Both virgin female and male reproductives are winged. Mated queens in the nest can be identified by scars on their thorax where the wings were previously attached. They can also be identified by their distended gasters. Males are dark brown, with curved antennae and small heads.

==Habitat==
Nests of this species are found in the hollow stems of dead grasses. Although they show a preference for herbaceous plants, nests have also been found in the dead stems of woody twigs. Nests are generally found at the intersection of grassy and wooded habitats, possibly due to shading from the canopy in warmer months and exposure to sunlight in colder months. The entrance to the colony consists of a round to oblong entrance measuring 1–2 mm on the face of the stem, and can easily be plugged by the body of a single worker to prevent access to the brood by predators.
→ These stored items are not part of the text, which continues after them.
(* ===== verification/Sessions.v ===== *)
(** * Sessions and security access that expire

    cda-comm-uds/src/session.rs and security.rs: changing the session or the
    security level of an ECU, going back to the default, and the tasks that go
    back when a change expires.  [ResetTasks] is the table of these tasks with
    the tasks that run, [Timers] what is between the sections of starts and
    resets; the abstract specification is one deadline for each ECU and kind. *)

From stdpp Require Import strings gmap countable.
From stdpp Require Import list.
From S2P Require Import Prelude Bytes Errors Text Ieee754 Json StateCharts Database DiagLayers Uds EcuState VariantDetection SampleDatabase Naming ServiceLookup StateTransitions ResponseDecode PayloadEncode UdsRequest UdsManager.

Local Open Scope Z_scope.
Set Warnings "-register-all".

(** ** Tasks *)

Inductive ResetType : Type := Session | SecurityAccessReset.

#[export] Instance ResetType_eq_dec : EqDecision ResetType.
Proof. solve_decision. Defined.
#[export] Instance ResetType_countable : Countable ResetType.
Proof.
  apply (inj_countable (fun t => match t with Session => true | SecurityAccessReset => false end)
           (fun b => Some (if b : bool then Session else SecurityAccessReset))). by intros [].
Defined.

(** [session_reset_tasks] and [security_reset_tasks] in one map. *)
Abbreviation task_key := (ResetType * string)%type.

Record Task : Type := { task_of : task_key; expires : Z }.

(** The tables, and the tasks that were neither aborted nor ended. *)
Record ResetTasks : Type := {
  tracked : gmap task_key nat;
  live : gmap nat Task;
  spawned : nat
}.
Stems containing P. pallidus are 5–10 mm in diameter, and the excavated chambers are 11.8–72 cm long.

==Diet==
Colonies reared in the laboratory will readily accept sucrose solution and dead insect parts as a food source, which suggest that their diet in the field consist of floral secretions such as nectar, and insect prey. Food stores are not found in nests collected in the field, neither are they found in colonies raised in laboratory observation nests. This implies that any food brought into the nest is directly fed to nestmates and larvae.

==Colony structure==
Colonies are facultatively polygynous, consisting of 1–15 queen ants and 20–200 workers. Colonies are also polydomous, where a colony consists of more than one nest site. Queenless colonies containing only brood and workers have been found, suggesting that these function as auxiliary brood rearing sites. Workers are produced throughout the year, as are reproductive females. However, males appear to only be produced during the summer and the fall seasons, as they are absent from nests collected in the winter.

==Mating==
Reproductive females can be collected from colonies throughout the year, which indicates that mating occurs in more than one season. There is no specific information on the mating habits of P. pallidus.